WORK INSTRUCTION>
For the word "Sample", determine how many lines of the entries below contain it, and give only that number.

** Opening DATA IN THIS EXERCISE block **

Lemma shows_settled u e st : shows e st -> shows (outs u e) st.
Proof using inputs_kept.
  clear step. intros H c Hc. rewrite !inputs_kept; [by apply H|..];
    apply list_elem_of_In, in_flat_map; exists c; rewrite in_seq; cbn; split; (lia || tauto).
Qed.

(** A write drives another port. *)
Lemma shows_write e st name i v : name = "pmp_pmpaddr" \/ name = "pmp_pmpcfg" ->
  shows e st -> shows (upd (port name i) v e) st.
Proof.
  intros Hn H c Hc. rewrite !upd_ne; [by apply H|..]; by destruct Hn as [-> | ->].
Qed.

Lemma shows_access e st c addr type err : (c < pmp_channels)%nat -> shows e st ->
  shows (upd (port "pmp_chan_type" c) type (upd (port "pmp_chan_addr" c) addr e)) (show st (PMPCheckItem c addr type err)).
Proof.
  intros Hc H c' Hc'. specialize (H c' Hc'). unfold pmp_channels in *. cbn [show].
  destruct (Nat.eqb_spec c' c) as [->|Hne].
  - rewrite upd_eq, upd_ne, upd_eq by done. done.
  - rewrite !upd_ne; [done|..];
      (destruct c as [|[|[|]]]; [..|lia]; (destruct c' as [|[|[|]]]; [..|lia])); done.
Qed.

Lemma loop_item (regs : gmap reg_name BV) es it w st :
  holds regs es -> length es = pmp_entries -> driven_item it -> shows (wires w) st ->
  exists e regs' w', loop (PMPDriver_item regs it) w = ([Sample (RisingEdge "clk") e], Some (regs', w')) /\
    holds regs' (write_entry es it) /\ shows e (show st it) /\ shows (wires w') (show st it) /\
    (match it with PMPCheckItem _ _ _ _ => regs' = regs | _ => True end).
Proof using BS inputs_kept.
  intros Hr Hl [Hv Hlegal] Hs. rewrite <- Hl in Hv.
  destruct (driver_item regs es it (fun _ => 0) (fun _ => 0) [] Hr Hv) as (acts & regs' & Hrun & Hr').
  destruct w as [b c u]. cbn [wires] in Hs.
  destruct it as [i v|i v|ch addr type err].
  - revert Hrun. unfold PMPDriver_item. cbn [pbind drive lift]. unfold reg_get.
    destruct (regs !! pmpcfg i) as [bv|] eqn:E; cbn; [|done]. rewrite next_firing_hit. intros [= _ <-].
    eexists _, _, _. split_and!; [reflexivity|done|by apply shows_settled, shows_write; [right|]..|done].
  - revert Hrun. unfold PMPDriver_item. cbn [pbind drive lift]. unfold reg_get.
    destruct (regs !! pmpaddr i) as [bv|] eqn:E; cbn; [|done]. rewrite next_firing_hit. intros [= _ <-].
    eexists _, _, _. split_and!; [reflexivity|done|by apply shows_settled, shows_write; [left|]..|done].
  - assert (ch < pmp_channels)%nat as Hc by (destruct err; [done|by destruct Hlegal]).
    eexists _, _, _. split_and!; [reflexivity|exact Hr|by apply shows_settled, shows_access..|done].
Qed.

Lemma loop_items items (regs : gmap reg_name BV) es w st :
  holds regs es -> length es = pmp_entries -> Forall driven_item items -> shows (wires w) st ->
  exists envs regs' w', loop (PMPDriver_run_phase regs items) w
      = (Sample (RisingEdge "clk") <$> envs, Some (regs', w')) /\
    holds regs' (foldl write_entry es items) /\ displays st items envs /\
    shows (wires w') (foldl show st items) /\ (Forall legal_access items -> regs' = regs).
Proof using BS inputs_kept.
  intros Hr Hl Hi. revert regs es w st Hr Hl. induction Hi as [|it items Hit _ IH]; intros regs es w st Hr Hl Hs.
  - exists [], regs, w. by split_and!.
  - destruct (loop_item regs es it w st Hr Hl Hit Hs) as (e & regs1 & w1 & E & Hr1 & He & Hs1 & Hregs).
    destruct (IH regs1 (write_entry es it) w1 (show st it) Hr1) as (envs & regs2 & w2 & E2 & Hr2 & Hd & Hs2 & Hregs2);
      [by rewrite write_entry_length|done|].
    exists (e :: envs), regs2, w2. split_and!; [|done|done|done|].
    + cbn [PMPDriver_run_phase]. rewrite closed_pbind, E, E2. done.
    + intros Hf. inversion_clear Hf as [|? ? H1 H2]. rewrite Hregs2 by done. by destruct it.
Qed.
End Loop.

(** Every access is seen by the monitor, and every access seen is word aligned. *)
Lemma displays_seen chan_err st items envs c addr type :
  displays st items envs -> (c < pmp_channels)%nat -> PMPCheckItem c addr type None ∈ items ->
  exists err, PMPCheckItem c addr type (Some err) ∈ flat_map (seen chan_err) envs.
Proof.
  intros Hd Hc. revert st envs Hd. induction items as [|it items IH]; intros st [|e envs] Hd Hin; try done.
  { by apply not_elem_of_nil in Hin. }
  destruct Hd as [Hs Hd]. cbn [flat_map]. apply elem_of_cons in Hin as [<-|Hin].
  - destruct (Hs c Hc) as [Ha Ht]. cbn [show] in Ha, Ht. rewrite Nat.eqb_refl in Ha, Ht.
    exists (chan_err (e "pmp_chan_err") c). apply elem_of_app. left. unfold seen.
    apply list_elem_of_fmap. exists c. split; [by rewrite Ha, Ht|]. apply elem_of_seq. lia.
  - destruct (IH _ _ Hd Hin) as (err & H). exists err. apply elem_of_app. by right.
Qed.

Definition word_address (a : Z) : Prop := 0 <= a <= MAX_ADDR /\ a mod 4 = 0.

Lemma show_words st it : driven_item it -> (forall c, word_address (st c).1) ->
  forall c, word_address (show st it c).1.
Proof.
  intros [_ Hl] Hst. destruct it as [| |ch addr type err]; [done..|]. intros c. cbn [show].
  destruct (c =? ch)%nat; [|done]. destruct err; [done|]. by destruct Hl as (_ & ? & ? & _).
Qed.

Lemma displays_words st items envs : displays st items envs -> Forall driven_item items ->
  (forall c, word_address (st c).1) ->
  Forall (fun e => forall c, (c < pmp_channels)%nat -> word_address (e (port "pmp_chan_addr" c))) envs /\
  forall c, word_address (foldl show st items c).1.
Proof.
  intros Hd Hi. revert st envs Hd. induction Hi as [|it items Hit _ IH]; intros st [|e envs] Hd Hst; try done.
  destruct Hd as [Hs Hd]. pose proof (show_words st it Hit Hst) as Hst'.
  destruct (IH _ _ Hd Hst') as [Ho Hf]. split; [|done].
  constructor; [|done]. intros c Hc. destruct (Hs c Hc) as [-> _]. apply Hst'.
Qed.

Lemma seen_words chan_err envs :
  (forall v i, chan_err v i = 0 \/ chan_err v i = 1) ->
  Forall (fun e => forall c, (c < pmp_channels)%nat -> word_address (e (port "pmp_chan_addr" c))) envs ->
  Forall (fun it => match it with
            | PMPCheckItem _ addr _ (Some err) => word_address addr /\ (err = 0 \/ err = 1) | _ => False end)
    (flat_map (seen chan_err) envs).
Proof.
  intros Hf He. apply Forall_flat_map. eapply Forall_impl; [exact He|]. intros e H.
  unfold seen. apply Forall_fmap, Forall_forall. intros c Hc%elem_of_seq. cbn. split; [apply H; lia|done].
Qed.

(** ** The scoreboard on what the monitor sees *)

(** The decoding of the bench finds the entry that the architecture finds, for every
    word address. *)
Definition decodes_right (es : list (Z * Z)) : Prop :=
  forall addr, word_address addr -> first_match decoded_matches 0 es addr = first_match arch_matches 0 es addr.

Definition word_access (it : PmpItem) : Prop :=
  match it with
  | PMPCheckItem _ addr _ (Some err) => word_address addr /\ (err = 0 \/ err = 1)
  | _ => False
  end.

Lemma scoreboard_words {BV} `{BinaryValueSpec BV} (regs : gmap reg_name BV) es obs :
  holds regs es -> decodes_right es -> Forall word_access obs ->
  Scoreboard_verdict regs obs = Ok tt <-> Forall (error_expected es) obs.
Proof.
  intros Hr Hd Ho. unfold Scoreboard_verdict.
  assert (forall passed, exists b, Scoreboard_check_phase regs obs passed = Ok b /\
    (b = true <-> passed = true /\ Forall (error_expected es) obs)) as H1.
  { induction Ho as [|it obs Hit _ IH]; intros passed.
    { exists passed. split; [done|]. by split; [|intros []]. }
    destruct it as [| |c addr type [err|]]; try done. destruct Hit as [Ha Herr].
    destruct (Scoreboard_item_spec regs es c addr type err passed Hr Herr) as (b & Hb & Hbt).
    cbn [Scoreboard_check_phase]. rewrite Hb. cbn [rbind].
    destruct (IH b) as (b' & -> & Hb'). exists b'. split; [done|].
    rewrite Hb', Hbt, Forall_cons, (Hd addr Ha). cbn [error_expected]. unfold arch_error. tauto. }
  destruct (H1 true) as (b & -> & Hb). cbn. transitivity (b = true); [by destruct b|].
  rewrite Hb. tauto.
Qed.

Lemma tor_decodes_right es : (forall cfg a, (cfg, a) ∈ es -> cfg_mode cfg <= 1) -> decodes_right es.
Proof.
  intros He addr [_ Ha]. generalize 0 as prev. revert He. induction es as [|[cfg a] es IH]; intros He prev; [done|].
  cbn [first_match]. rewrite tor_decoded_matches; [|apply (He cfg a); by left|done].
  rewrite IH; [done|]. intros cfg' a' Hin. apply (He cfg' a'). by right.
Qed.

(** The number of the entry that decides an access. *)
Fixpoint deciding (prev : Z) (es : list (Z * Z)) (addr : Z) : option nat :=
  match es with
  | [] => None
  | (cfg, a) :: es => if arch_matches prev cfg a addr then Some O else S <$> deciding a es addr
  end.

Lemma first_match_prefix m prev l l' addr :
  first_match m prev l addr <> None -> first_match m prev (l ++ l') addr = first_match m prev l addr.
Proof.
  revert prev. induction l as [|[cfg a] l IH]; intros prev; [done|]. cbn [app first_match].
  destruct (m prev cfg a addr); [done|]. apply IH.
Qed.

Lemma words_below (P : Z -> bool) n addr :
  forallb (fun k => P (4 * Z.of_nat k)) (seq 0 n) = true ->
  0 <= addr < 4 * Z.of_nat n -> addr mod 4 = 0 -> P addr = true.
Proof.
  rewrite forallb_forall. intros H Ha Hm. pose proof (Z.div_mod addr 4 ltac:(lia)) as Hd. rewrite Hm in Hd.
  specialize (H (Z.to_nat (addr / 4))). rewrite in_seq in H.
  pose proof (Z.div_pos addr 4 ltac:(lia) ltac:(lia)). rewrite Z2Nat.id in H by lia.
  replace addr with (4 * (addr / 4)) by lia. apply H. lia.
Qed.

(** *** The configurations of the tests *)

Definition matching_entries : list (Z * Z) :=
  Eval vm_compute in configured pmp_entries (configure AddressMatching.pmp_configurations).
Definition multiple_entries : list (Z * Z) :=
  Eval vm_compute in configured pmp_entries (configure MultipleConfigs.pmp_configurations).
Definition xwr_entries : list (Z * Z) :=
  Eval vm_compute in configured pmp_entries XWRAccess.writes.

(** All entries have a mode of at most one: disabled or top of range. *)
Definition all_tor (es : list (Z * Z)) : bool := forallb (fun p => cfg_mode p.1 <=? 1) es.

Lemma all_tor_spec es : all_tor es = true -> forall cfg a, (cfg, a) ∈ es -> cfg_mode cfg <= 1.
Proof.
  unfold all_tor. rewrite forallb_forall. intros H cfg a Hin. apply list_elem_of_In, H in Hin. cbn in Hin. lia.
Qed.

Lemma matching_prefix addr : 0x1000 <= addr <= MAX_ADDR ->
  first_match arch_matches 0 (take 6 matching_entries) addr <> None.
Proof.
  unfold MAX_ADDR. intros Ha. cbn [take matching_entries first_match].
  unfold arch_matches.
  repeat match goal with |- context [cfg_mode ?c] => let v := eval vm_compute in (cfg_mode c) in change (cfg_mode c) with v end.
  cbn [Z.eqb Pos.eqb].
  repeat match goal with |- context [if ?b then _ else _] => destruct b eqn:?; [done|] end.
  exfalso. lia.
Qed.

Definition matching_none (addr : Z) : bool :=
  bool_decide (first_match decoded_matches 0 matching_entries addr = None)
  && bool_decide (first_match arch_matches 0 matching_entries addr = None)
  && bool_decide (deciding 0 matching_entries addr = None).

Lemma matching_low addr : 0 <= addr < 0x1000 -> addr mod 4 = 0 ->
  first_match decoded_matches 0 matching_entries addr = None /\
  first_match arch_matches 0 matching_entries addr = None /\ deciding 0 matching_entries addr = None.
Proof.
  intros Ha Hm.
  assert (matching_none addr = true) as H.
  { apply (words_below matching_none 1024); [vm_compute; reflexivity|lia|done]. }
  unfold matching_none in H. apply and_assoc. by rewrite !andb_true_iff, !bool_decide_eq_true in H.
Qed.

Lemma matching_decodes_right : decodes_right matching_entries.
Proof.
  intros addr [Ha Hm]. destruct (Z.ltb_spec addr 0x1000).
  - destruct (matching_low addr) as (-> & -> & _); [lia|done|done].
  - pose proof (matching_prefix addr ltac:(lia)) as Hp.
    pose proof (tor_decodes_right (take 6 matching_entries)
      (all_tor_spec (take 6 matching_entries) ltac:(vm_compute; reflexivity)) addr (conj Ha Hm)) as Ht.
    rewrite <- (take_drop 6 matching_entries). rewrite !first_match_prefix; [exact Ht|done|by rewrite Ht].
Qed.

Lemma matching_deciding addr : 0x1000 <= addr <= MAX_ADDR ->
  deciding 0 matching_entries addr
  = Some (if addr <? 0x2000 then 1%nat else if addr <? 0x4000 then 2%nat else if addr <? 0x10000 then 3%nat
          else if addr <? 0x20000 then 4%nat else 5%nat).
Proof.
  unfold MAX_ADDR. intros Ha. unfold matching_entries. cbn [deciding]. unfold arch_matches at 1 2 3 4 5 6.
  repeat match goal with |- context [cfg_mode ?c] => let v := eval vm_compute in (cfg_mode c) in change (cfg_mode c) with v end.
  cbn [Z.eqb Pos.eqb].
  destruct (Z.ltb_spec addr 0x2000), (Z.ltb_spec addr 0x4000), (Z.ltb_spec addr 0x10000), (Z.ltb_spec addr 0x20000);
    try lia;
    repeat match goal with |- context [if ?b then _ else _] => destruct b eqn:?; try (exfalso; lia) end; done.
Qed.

** Closing DATA IN THIS EXERCISE block **

ANSWER FOR THIS EXERCISE>
2